* _Problem_: Extract from the entries below, exactly as given, only the lines from the line containing "(** The [displayName]" to the line containing "Definition binding_shown (tkv", both lines included.
[Given records Boundary: Start]
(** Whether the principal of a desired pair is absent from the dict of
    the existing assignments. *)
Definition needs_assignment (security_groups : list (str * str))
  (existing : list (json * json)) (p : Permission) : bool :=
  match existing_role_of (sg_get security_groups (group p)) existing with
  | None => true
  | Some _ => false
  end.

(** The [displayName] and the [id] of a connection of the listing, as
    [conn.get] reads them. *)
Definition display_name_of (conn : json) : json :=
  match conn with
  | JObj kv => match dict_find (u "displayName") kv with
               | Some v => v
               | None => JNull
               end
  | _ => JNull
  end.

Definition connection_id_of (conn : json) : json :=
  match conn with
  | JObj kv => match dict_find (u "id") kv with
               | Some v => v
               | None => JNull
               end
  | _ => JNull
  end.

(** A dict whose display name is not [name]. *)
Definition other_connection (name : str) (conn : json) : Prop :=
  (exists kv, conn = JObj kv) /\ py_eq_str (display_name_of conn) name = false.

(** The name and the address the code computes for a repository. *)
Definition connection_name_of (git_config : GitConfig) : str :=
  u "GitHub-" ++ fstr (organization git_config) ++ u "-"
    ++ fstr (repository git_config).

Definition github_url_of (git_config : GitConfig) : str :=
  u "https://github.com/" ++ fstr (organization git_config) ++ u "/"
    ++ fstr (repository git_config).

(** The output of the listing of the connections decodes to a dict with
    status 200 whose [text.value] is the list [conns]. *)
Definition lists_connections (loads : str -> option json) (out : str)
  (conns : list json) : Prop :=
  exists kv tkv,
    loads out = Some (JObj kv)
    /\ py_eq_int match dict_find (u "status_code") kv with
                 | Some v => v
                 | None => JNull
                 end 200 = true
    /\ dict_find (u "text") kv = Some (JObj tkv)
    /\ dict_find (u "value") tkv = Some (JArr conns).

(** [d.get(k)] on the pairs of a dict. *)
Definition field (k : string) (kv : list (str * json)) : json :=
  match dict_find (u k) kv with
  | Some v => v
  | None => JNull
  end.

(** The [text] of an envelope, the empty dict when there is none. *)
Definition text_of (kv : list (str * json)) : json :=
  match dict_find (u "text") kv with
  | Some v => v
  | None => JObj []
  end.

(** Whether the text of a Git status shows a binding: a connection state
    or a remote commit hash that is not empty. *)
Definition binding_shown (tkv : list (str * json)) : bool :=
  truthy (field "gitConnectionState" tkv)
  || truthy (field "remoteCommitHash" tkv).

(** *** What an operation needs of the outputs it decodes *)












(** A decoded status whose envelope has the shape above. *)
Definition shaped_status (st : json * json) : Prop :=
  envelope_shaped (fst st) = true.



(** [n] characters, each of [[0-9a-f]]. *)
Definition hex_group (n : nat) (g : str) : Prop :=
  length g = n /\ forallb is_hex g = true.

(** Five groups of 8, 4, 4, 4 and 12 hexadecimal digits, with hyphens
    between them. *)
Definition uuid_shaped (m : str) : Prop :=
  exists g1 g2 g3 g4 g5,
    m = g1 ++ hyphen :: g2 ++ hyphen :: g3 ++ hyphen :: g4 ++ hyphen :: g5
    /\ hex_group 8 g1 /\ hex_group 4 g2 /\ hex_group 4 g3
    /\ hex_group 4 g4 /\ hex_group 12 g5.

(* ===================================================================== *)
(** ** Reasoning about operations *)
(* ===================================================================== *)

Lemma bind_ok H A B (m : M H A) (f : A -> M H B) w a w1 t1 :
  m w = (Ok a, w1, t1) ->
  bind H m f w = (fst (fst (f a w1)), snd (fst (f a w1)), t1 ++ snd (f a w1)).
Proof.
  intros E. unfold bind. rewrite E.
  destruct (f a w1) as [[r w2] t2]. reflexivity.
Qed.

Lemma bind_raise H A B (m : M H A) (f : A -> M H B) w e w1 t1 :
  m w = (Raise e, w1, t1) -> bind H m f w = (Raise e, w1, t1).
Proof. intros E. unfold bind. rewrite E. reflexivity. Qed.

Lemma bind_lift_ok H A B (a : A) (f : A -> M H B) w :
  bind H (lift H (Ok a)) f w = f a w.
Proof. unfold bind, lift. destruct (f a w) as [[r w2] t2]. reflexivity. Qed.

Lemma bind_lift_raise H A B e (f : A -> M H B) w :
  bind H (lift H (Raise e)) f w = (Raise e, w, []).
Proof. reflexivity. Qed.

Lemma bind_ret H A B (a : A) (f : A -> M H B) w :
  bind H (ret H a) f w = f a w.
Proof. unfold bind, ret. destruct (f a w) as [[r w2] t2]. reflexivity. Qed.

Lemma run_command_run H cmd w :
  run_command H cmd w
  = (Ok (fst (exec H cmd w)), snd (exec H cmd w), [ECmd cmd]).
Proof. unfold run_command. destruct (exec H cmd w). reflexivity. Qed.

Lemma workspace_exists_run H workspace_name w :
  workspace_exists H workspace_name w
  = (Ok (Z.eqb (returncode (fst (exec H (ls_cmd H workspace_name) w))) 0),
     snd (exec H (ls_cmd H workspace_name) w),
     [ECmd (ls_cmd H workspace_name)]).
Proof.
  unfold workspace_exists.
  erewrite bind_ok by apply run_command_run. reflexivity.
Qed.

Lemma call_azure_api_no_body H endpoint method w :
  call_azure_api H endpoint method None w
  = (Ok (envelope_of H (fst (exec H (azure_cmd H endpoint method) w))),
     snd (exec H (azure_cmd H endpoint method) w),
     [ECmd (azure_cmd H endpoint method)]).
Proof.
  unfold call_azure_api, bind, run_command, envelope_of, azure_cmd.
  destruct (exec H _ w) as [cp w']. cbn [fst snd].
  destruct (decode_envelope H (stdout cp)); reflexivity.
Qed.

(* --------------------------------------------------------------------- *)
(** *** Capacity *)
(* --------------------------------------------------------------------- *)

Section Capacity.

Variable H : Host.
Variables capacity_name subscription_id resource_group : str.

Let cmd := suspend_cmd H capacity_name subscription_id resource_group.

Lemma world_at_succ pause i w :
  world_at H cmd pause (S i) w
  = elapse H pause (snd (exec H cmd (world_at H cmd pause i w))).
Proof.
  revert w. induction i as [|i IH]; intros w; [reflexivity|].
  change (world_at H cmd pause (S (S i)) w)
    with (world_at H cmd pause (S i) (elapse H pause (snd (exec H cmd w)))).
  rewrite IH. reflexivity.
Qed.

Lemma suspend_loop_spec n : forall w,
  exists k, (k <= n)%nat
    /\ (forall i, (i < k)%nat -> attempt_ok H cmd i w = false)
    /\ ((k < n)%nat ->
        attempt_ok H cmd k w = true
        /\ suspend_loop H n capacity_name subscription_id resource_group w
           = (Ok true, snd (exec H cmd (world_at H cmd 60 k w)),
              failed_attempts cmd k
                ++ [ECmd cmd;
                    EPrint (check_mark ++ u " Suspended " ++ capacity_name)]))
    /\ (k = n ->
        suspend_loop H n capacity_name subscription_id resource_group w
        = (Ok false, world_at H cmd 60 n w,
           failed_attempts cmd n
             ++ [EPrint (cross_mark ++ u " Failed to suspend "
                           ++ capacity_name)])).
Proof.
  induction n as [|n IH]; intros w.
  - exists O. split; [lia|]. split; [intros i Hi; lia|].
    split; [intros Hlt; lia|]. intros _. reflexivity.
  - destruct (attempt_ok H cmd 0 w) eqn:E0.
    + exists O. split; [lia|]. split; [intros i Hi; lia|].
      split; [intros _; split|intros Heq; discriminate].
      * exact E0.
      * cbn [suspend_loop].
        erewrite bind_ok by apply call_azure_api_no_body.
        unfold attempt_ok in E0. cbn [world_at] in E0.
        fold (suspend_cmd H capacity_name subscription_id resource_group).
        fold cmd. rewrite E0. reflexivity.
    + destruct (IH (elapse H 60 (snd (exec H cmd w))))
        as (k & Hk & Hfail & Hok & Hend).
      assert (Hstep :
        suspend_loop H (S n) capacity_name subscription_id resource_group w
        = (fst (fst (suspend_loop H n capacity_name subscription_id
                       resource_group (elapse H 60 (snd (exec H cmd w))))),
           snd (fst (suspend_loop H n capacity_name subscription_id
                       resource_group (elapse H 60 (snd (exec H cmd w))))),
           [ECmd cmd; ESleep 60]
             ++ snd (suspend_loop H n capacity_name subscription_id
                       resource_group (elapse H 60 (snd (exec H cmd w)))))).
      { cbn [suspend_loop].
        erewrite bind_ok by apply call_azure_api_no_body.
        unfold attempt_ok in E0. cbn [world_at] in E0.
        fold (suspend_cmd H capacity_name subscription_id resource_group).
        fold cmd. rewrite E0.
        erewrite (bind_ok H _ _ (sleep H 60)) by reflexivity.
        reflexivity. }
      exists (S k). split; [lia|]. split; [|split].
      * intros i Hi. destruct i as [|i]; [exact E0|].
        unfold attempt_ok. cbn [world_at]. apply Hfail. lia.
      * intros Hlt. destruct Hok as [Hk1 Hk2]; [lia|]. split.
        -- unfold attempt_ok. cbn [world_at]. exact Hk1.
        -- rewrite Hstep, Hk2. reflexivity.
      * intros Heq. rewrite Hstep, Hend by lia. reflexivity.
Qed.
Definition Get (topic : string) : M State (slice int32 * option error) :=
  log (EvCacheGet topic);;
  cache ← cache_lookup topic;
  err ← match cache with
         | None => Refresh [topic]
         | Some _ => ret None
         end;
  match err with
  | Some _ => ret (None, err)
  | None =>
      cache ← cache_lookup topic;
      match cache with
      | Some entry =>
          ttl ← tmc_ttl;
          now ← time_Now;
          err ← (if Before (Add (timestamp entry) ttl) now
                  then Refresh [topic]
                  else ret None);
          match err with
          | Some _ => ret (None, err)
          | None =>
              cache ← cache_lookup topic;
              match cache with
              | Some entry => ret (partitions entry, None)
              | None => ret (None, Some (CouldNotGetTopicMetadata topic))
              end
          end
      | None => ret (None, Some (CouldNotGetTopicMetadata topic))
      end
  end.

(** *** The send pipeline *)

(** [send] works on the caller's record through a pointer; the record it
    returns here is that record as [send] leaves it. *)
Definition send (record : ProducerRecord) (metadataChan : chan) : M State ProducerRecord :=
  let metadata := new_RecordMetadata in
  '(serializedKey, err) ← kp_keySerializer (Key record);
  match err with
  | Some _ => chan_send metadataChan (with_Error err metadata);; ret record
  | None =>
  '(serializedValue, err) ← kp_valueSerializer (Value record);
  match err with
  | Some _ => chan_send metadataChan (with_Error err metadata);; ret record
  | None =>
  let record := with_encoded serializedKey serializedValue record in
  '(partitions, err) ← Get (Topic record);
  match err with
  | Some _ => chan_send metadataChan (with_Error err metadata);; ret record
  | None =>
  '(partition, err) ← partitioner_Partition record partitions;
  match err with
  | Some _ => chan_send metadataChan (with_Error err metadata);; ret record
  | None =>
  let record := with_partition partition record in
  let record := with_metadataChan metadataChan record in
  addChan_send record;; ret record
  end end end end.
[Given records Boundary: End]
[Given records Boundary: Start]
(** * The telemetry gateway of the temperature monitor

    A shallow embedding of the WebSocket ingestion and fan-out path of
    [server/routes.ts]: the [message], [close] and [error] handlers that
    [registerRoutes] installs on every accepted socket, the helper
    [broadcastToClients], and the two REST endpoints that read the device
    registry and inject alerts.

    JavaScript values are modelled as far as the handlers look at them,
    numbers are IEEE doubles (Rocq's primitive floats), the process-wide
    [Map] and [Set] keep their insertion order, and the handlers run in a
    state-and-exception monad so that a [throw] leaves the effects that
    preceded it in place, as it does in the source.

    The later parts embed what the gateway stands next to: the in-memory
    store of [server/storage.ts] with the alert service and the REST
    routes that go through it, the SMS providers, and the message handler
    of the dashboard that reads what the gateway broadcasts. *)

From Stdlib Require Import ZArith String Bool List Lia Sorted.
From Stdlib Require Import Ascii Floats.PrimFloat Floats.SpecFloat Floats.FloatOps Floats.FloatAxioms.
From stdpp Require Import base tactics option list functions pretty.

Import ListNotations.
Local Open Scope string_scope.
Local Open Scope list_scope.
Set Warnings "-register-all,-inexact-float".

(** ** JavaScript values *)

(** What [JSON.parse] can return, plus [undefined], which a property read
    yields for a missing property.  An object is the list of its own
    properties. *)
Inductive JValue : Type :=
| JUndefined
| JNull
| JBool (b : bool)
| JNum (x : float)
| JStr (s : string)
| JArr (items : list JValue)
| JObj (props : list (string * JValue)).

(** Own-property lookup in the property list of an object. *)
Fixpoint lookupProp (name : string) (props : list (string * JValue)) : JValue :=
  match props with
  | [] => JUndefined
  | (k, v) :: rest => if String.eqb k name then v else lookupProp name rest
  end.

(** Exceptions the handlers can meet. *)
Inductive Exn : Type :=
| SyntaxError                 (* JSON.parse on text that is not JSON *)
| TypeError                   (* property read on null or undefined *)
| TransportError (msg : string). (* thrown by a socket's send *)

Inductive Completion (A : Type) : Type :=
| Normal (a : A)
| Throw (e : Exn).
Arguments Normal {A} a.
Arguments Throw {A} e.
[Given records Boundary: End]
* _Answer to the problem_:
(** The [displayName] and the [id] of a connection of the listing, as
    [conn.get] reads them. *)
Definition display_name_of (conn : json) : json :=
  match conn with
  | JObj kv => match dict_find (u "displayName") kv with
               | Some v => v
               | None => JNull
               end
  | _ => JNull
  end.

Definition connection_id_of (conn : json) : json :=
  match conn with
  | JObj kv => match dict_find (u "id") kv with
               | Some v => v
               | None => JNull
               end
  | _ => JNull
  end.

(** A dict whose display name is not [name]. *)
Definition other_connection (name : str) (conn : json) : Prop :=
  (exists kv, conn = JObj kv) /\ py_eq_str (display_name_of conn) name = false.

(** The name and the address the code computes for a repository. *)
Definition connection_name_of (git_config : GitConfig) : str :=
  u "GitHub-" ++ fstr (organization git_config) ++ u "-"
    ++ fstr (repository git_config).

Definition github_url_of (git_config : GitConfig) : str :=
  u "https://github.com/" ++ fstr (organization git_config) ++ u "/"
    ++ fstr (repository git_config).

(** The output of the listing of the connections decodes to a dict with
    status 200 whose [text.value] is the list [conns]. *)
Definition lists_connections (loads : str -> option json) (out : str)
  (conns : list json) : Prop :=
  exists kv tkv,
    loads out = Some (JObj kv)
    /\ py_eq_int match dict_find (u "status_code") kv with
                 | Some v => v
                 | None => JNull
                 end 200 = true
    /\ dict_find (u "text") kv = Some (JObj tkv)
    /\ dict_find (u "value") tkv = Some (JArr conns).

(** [d.get(k)] on the pairs of a dict. *)
Definition field (k : string) (kv : list (str * json)) : json :=
  match dict_find (u k) kv with
  | Some v => v
  | None => JNull
  end.

(** The [text] of an envelope, the empty dict when there is none. *)
Definition text_of (kv : list (str * json)) : json :=
  match dict_find (u "text") kv with
  | Some v => v
  | None => JObj []
  end.

(** Whether the text of a Git status shows a binding: a connection state
    or a remote commit hash that is not empty. *)
Definition binding_shown (tkv : list (str * json)) : bool :=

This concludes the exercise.